Тем временем, Арн поднимался, но Селен был уже рядом. В его руке непонятно откуда взялся меч. Арн успел только привстать – и сверкающее лезвие вошло ему в грудь. Толпа дружно ахнула. Арн удивлённо взглянул на рукоятку меча, торчавшую из его груди, и мешком повалился на землю. Селен медленно вынул меч и молча смотрел на поверженного врага. Тот не шевелился.
– Дарина, – одними губами произнес Иларий.
Селен взобрался обратно на помост и повернулся в сторону замка Арна. Он чего-то ждал. Все головы дружно повернулись туда же.
– Ай-ай! – вдруг раздался крик. – Смотри!
Каменная стена замка стала рассыпаться, будто была сделана из песка. Массивные высокие стены на глазах изумленных зрителей превращались в облака пыли, и эта пыль быстро таяла в воздухе. И не прошло и пяти минут, как перед ними засверкал широкий пруд, заросший по берегам густым кустарником. И уже не верилось, что недавно здесь был огромный замок.
Толпа хлынула к пруду. Каждый старался сорвать листочек с куста или помочить руки в воде.
Иларий почувствовал, что давившая его свинцовая тяжесть вдруг отпустила. Он сел.
– Так-так. Кто тут у нас?
Прямо перед ним, опираясь на окровавленный меч, стоял Селен.
– К большому торту ещё и вишенка.
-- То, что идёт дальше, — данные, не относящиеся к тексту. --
(** * Postprocessing: boundary load, crack-opening displacement, point values

    A shallow embedding of [src/lib/Postprocessing.hpp] (namespace
    [Postprocessing]) together with the properties its specification states.

    Modelling conventions.
    - [double] is modelled by the exact rationals [Qc]; rounding is not
      modelled, so sums are associative and commutative.  The two sentinels
      [std::numeric_limits<double>::max()] and
      [std::numeric_limits<unsigned int>::max()] are the constants
      [double_max] and [uint_max].
    - [unsigned int] is a [Z] with the 32-bit wrap-around written out.
    - The SPMD execution is simulated: a function receives the list of the
      per-rank arguments (one entry per MPI process) and every collective
      ([Utilities::MPI::sum], [Utilities::MPI::min]) combines the values the
      ranks contribute; the communicator is the history of its collectives.
    - deal.II's mesh iterators and field evaluator ([FEFaceValues]) are
      external: a cell is a record of what the code asks of it, and the
      evaluator is a section variable. *)

From Stdlib Require Import QArith Qcanon ZArith Lia String.
From stdpp Require Import base list.

Open Scope Qc_scope.

(** ** Scalars *)

Definition Qc_of_Z (z : Z) : Qc := Q2Qc (inject_Z z).

Definition two : Qc := Qc_of_Z 2.

(** The literal [0.5]. *)
Definition half : Qc := Q2Qc (1 # 2).

(** [std::numeric_limits<double>::max()]. *)
Definition double_max : Qc := Qc_of_Z (2 ^ 1024 - 2 ^ 971).

(** [std::numeric_limits<unsigned int>::max()]. *)
Definition uint_max : Z := 2 ^ 32 - 1.

(** Arithmetic of [unsigned int]: the result is reduced modulo [2^32]. *)
Definition uint_wrap (z : Z) : Z := z mod 2 ^ 32.

(** Comparisons of doubles as booleans. *)
Definition Qcltb (x y : Qc) : bool := if Qclt_le_dec x y then true else false.
Definition Qcleb (x y : Qc) : bool := if Qclt_le_dec y x then false else true.
Definition Qceqb (x y : Qc) : bool := if Qc_eq_dec x y then true else false.

(** Equality of two points, coordinate by coordinate. *)
Fixpoint Pointeqb (a b : list Qc) : bool :=
  match a, b with
  | [], [] => true
  | x :: a', y :: b' => Qceqb x y && Pointeqb a' b'
  | _, _ => false
  end.

(** The smaller of two doubles, as [MPI_MIN] computes it. *)
Definition Qcmin (x y : Qc) : Qc := if Qclt_le_dec y x then y else x.

(** ** Tensors and points

    [Tensor<1,dim>], [Tensor<2,dim>] and [Point<dim>] are lists of
    components; every operation reads the components [0 .. dim-1] of its
    arguments and produces exactly [dim] components. *)

Abbreviation Tensor1 := (list Qc) (only parsing).
Abbreviation Tensor2 := (list (list Qc)) (only parsing).
Abbreviation Point := (list Qc) (only parsing).
Abbreviation Vec := (list Qc) (only parsing).

Definition entry1 (t : Tensor1) (i : nat) : Qc := default 0 (t !! i).

Definition entry2 (t : Tensor2) (i j : nat) : Qc :=
  entry1 (default [] (t !! i)) j.

(** Sum of [f 0, ..., f (n-1)], accumulated from the left. *)
Definition sum_upto (n : nat) (f : nat -> Qc) : Qc :=
  fold_left (fun acc i => acc + f i) (seq 0 n) 0.

(** Sum of a list, accumulated from the left. *)
Definition sum_list (l : list Qc) : Qc := fold_left Qcplus l 0.

Section Tensors.

Variable dim : nat.

Definition tensor1_zero : Tensor1 := replicate dim 0.

Definition build1 (f : nat -> Qc) : Tensor1 := map f (seq 0 dim).

Definition build2 (f : nat -> nat -> Qc) : Tensor2 :=
  map (fun i => map (f i) (seq 0 dim)) (seq 0 dim).

(** [a + b] on [Tensor<1,dim>]. *)
Definition tensor1_add (a b : Tensor1) : Tensor1 :=
  build1 (fun i => entry1 a i + entry1 b i).

(** [a * s] for a [Tensor<1,dim>] and a [double]. *)
Definition tensor1_scale (a : Tensor1) (s : Qc) : Tensor1 :=
  build1 (fun i => entry1 a i * s).

(** [s * a] for a [double] and a [Tensor<1,dim>]. *)
Definition scale_tensor1 (s : Qc) (a : Tensor1) : Tensor1 :=
  build1 (fun i => s * entry1 a i).

(** [a * b] on two [Tensor<1,dim>]: the scalar product. *)
Definition scalar_product (a b : Tensor1) : Qc :=
  sum_upto dim (fun i => entry1 a i * entry1 b i).

(** [A + B] on [Tensor<2,dim>]. *)
Definition tensor2_add (A B : Tensor2) : Tensor2 :=
  build2 (fun i j => entry2 A i j + entry2 B i j).

(** [s * A] for a [double] and a [Tensor<2,dim>]. *)
Definition scale_tensor2 (s : Qc) (A : Tensor2) : Tensor2 :=
  build2 (fun i j => s * entry2 A i j).

(** [A * n] for a [Tensor<2,dim>] and a [Tensor<1,dim>]: contraction
    over the last index of [A]. *)
Definition contract (A : Tensor2) (n : Tensor1) : Tensor1 :=
  build1 (fun i => sum_upto dim (fun j => entry2 A i j * entry1 n j)).

Definition trace (A : Tensor2) : Qc :=
  sum_upto dim (fun i => entry2 A i i).

(** Modelled from the spec: [ConstitutiveModel::get_identity_tensor]
    (ConstitutiveModel.hpp is not among the sources); the spec's [I] in
    [stress = lambda trace(strain) I + 2 mu strain], the identity. *)
Definition get_identity_tensor : Tensor2 :=
  build2 (fun i j => if Nat.eqb i j then 1 else 0).

(** Modelled from the spec: [PhaseField::convert_to_tensor]
    (PhaseFieldSolver.hpp is not among the sources); it copies the
    symmetric strain tensor into a full rank-2 tensor, entry by entry. *)
Definition convert_to_tensor (s : Tensor2) : Tensor2 :=
  build2 (fun i j => entry2 s i j).

End Tensors.

(** ** Mesh, degrees of freedom and field evaluator *)

Record Face := {
  at_boundary : bool;
  boundary_id : Z
}.

(** What the code asks of an active cell: its faces, its vertices and the
    global index of the degree of freedom of a component at a vertex. *)
Record Cell := {
  face : nat -> Face;
  vertex : nat -> Point;
  vertex_dof_index : nat -> nat -> Z
}.

(** A cell as one rank sees it. *)
Record CellAccessor := {
  cell : Cell;
  is_locally_owned : bool;
  is_artificial : bool
}.

(** The range [begin_active() .. end()] of a [DoFHandler] on one rank. *)
Abbreviation DoFHandler := (list CellAccessor) (only parsing).

(** [GeometryInfo<dim>]. *)
Definition faces_per_cell (dim : nat) : nat := 2 * dim.
Definition vertices_per_cell (dim : nat) : nat := 2 ^ dim.

(** [QGauss<dim-1>(n).size()]: the tensor product of [n] points per
    direction on a face. *)
Definition QGauss_size (dim n : nat) : nat := n ^ (dim - 1).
Недаром звездочёт обещал мне сегодня очень удачный день. А я обозвал его старым козлом. Пойду извинюсь.
Селен махнул стражникам, и Иларий тут же почувствовал на своих плечах крепкие руки.
ГЛАВА ДЕВЯТНАДЦАТАЯ,
Королевский замок, возвышавшийся в центре Столицы, наконец вернул себе статус самого величественного здания в городе. Теперь, когда не было замка Арна, превосходившего его и по высоте, и по площади, он будто приосанился и подрос. Все его башни снова, как семнадцать лет назад, свысока смотрели на окружавшие их кварталы, напоминая жителям, что здесь находится их Король, единственный законный правитель, воцарившийся на века. Но если бы кто-нибудь увидел, в каком состоянии пребывал единственный и воцарившийся на века, он был бы очень удивлён.
Наверное, для описания первого дня монарха, вернувшего себе престол, лучше всего подошли бы такие слова, как фанфары, триумф, овации, лавровый венок, но здесь их не будет.
Верный Глен, явившийся, чтобы пригласить своего господина в обеденный зал на ужин, обошел чуть не весь замок и, верно, так и не нашел бы Короля, если бы не услышал всхлипывания под лестницей, ведущей на задний двор. Яков сидел, забившись в пыльный угол, и рыдал, как ребёнок. И слёзы его отнюдь не напоминали слёзы радости.
– Яков, что с вами? – закричал Глен, от потрясения позабыв все правила этикета.
– Нет, нет, – затряс головой Король, не переставая рыдать. – Это невозможно! Этого не может быть!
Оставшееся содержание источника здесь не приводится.